* _Task_
How do the records below read from their first line through the line containing "From S2P Require"? Write those lines out exactly.

* _Data for the task_
(* ===== verification/ProcessWake.v ===== *)
(** * Processes: the invariant, and waking up

    [inv] says that a process that can run is in the queue of its processor and
    that a process that sleeps is where its wakers look.  The effect of waking
    futexes and of expired deadlines is given exactly. *)

From S2P Require Import Prelude Poll Errno Signal Process ProcessProof.

Lemma blocks_put m pid p : blocks (<[pid := p]> m) = match block_of (p_state p) with Some x => <[pid := x]> (blocks m) | None => delete pid (blocks m) end.
Proof.
  unfold blocks. destruct (block_of (p_state p)) as [x|] eqn:Hb; [by rewrite omap_insert, Hb|]. rewrite omap_insert, Hb. done.
Qed.
Lemma blocks_delete m pid : blocks (delete pid m) = delete pid (blocks m).
Proof. unfold blocks. by rewrite omap_delete. Qed.
Lemma blocks_lookup m pid : blocks m !! pid = p ← m !! pid; block_of (p_state p).
Proof. unfold blocks. by rewrite lookup_omap. Qed.

(** What the wakers write. *)
Definition woken (r : BlockResult) (p : KernelProcess) : KernelProcess := with_state Runnable (with_result (Some r) p).
(** [f] on the processes of a list. *)
Definition change_in {A} (f : A → A) (l : list Z) (m : gmap Z A) : gmap Z A := map_imap (λ pid p, Some (if decide (pid ∈ l) then f p else p)) m.

Lemma change_in_lookup {A} (f : A → A) l m pid : change_in f l m !! pid = (λ p, if decide (pid ∈ l) then f p else p) <$> m !! pid.
Proof. unfold change_in. rewrite map_lookup_imap. by destruct (m !! pid). Qed.
Lemma change_in_nil {A} (f : A → A) m : change_in f [] m = m.
Proof. apply map_eq. intros i. rewrite change_in_lookup. destruct (m !! i); cbn; [|done]. rewrite decide_False; [done|]. by apply not_elem_of_nil. Qed.
Lemma change_in_cons {A} (f : A → A) pid l m p :
  m !! pid = Some p → pid ∉ l → change_in f l (<[pid := f p]> m) = change_in f (pid :: l) m.
Proof.
  intros Hp Hl. apply map_eq. intros i. rewrite !change_in_lookup. destruct (decide (i = pid)) as [->|Hne].
  - rewrite lookup_insert_eq, Hp. cbn. rewrite decide_False by done. rewrite decide_True; [done|by left].
  - rewrite lookup_insert_ne by done. destruct (m !! i); cbn; [|done]. f_equal. apply decide_ext. rewrite elem_of_cons. naive_solver.
Qed.

Lemma take_elem {A} (x : A) n l : x ∈ take n l → x ∈ l.
Proof. intros (i & Hi & _)%elem_of_take. by eapply list_elem_of_lookup_2. Qed.

Lemma nodup_take {A} n (l : list A) : NoDup l → NoDup (take n l).
Proof. intros H. rewrite <-(take_drop n l) in H. by apply NoDup_app in H as [? _]. Qed.

Lemma filter_agree {A} (P Q : A → Prop) `{!∀ x, Decision (P x), !∀ x, Decision (Q x)} (l : list A) : (∀ x, x ∈ l → P x ↔ Q x) → filter P l = filter Q l.
Proof.
  induction l as [|x l IH]; intros Hag; [done|]. pose proof (Hag x ltac:(by left)) as Hx. rewrite !filter_cons, IH by (intros y Hy; apply Hag; by right).
  repeat case_decide; tauto.
Qed.

Lemma filter_sorted {A} (R : relation A) (P : A → Prop) `{!∀ x, Decision (P x)} (l : list A) : StronglySorted R l → StronglySorted R (filter P l).
Proof.
  induction 1 as [|x l Hs IH Hx]; [constructor|]. rewrite filter_cons. case_decide; [|done]. constructor; [done|]. rewrite Forall_forall in *. intros y [_ Hy]%list_elem_of_filter. by apply Hx.
Qed.

(** Two ascending lists with the same elements. *)
Lemma ascending_filter (P Q : Z → Prop) `{!∀ x, Decision (P x), !∀ x, Decision (Q x)} (s t : gset Z) :
  (∀ x, x ∈ s ∧ P x ↔ x ∈ t ∧ Q x) → filter P (ascending s) = filter Q (ascending t).
Proof.
  intros Hag. apply (StronglySorted_unique Z.le); [apply filter_sorted, ascending_sorted..|].
  apply NoDup_Permutation; [apply NoDup_filter, ascending_nodup..|]. intros x. rewrite !list_elem_of_filter, !ascending_elem. specialize (Hag x). tauto.
Qed.

Section proofs.
Context {Env : Type} `{!ProcEnv Env}.
Abbreviation W := (pworld Env).
Abbreviation MP := (M (pworld Env) SysErr.SysErr).
Context (here : Z).
Implicit Types (w : W) (P : gmap Z KernelProcess) (b : gmap Z ProcessBlock).

(** ** The invariant *)

Record proc_ok w (pid : Z) (p : KernelProcess) : Prop := {
  pk_id : id_pid (identity p) = pid;
  pk_cpu : online w (assigned_cpu p);
  pk_state : match p_state p with Runnable => queued w (assigned_cpu p) pid | Stopped _ | Blocked _ => True | _ => False end;
  pk_pidfd : is_Some (pidfds w !! p_pidfd p);
}.

(** What a queue may hold. *)
Definition runs P (cpu pid : Z) : Prop := ∃ p, P !! pid = Some p ∧ p_state p = Runnable ∧ assigned_cpu p = cpu.

Record inv_on P b w : Prop := {
  iv_queues : queues_ok w;
  iv_procs pid p : P !! pid = Some p → proc_ok w pid p;
  iv_index : index_ok b w;
  iv_regs : regs_ok b w;
  iv_zombies pid z : zombies (pm w) !! pid = Some z → is_Some (pidfds w !! z_pidfd z);
  iv_sound cpu pid : queued w cpu pid → runs P cpu pid;
}.
Definition inv w : Prop := inv_on (processes (pm w)) (blocks (processes (pm w))) w.

(** The parts of the core that waking leaves alone. *)
Definition rest w : Core :=
  let m := pm w in
  mkCore (next_pid m) ∅ (zombies m) (thread_groups m) (group_exit_status m) (queued_signals m) (parent_children m) (child_events m) (armed_futex_waits m)
    (tables w) (pidfds w) ∅ (current w).
Definition same_rest w w' : Prop := rest w' = rest w ∧ ∀ c, online w' c ↔ online w c.

Lemma core_procs w w' : same_core w w' → processes (pm w') = processes (pm w).
Proof. unfold same_core, core. by intros [=]. Qed.
Lemma core_queues w w' : same_core w w' → run_queues w' = run_queues w.
Proof. unfold same_core, core. by intros [=]. Qed.
Lemma core_pidfds w w' : same_core w w' → pidfds w' = pidfds w.
Proof. unfold same_core, core. by intros [=]. Qed.
Lemma core_zombies w w' : same_core w w' → zombies (pm w') = zombies (pm w).
Proof. unfold same_core, core. by intros [=]. Qed.

Lemma core_rest w w' : same_core w w' → same_rest w w'.
Proof. intros Hc. split; [|intros c; unfold online; by rewrite (core_queues w w')]. unfold same_core, core in Hc. unfold rest. cbn in *. congruence. Qed.
Lemma same_rest_refl w : same_rest w w.
Proof. done. Qed.
Lemma same_rest_trans w1 w2 w3 : same_rest w1 w2 → same_rest w2 w3 → same_rest w1 w3.
Proof. intros [H1 H2] [H3 H4]. split; [congruence|]. intros c. by rewrite H4. Qed.

Lemma proc_ok_core w w' pid p : same_core w w' → proc_ok w pid p → proc_ok w' pid p.
Proof. intros Hc []. constructor; unfold online, queued in *; by rewrite ?(core_queues w w'), ?(core_pidfds w w'). Qed.

Lemma inv_core P b b' w w' : same_core w w' → index_ok b' w' → regs_ok b' w' → inv_on P b w → inv_on P b' w'.
Proof.
  intros Hc Hi Hr []. constructor; try done.
  - unfold queues_ok in *. by rewrite (core_queues w w').
  - intros pid p Hp. eapply proc_ok_core; [done|]. by apply iv_procs0.
  - intros pid z. rewrite (core_zombies w w'), (core_pidfds w w') by done. apply iv_zombies0.
  - intros cpu pid. unfold queued. rewrite (core_queues w w') by done. apply iv_sound0.
Qed.

(** What the indices are. *)
Definition view w := (blocked_timers (pm w), next_timer_deadline_nanos (pm w), published w, blocked_files (pm w), blocked_futexes (pm w), file_wait_registrations (pm w)).

Lemma index_view b w w' : view w' = view w → index_ok b w → index_ok b w'.
Proof. unfold view. intros [= H1 H2 H3 H4 H5 _] [[] Hf Hx Hn]. constructor; [constructor|..]; rewrite ?H1, ?H2, ?H3, ?H4, ?H5; done. Qed.
Lemma regs_view b w w' : view w' = view w → regs_ok b w → regs_ok b w'.
Proof. unfold view, regs_ok. intros [= _ _ _ _ _ ->]. done. Qed.

Lemma proc_ok_grow w w' pid p :
  (∀ c, online w c → online w' c) → (∀ c x, queued w c x → queued w' c x) → (∀ h, is_Some (pidfds w !! h) → is_Some (pidfds w' !! h)) →
  proc_ok w pid p → proc_ok w' pid p.
Proof. intros Ho Hq Hf []. constructor; auto. destruct (p_state p); auto. Qed.

Lemma inv_same P b w w' :
  run_queues w' = run_queues w → pidfds w' = pidfds w → zombies (pm w') = zombies (pm w) → view w' = view w → inv_on P b w → inv_on P b w'.
Proof.
  intros Hq Hf Hz Hv []. constructor.
  - unfold queues_ok in *. by rewrite Hq.
  - intros pid p Hp. apply iv_procs0 in Hp. revert Hp. apply proc_ok_grow; unfold online, queued; by rewrite ?Hq, ?Hf.
  - by apply (index_view _ w).
  - by apply (regs_view _ w).
  - intros pid z. rewrite Hz, Hf. apply iv_zombies0.
  - intros cpu pid. unfold queued. rewrite Hq. apply iv_sound0.
Qed.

* _Final answer_
(* ===== verification/ProcessWake.v ===== *)
(** * Processes: the invariant, and waking up

    [inv] says that a process that can run is in the queue of its processor and
    that a process that sleeps is where its wakers look.  The effect of waking
    futexes and of expired deadlines is given exactly. *)

From S2P Require Import Prelude Poll Errno Signal Process ProcessProof.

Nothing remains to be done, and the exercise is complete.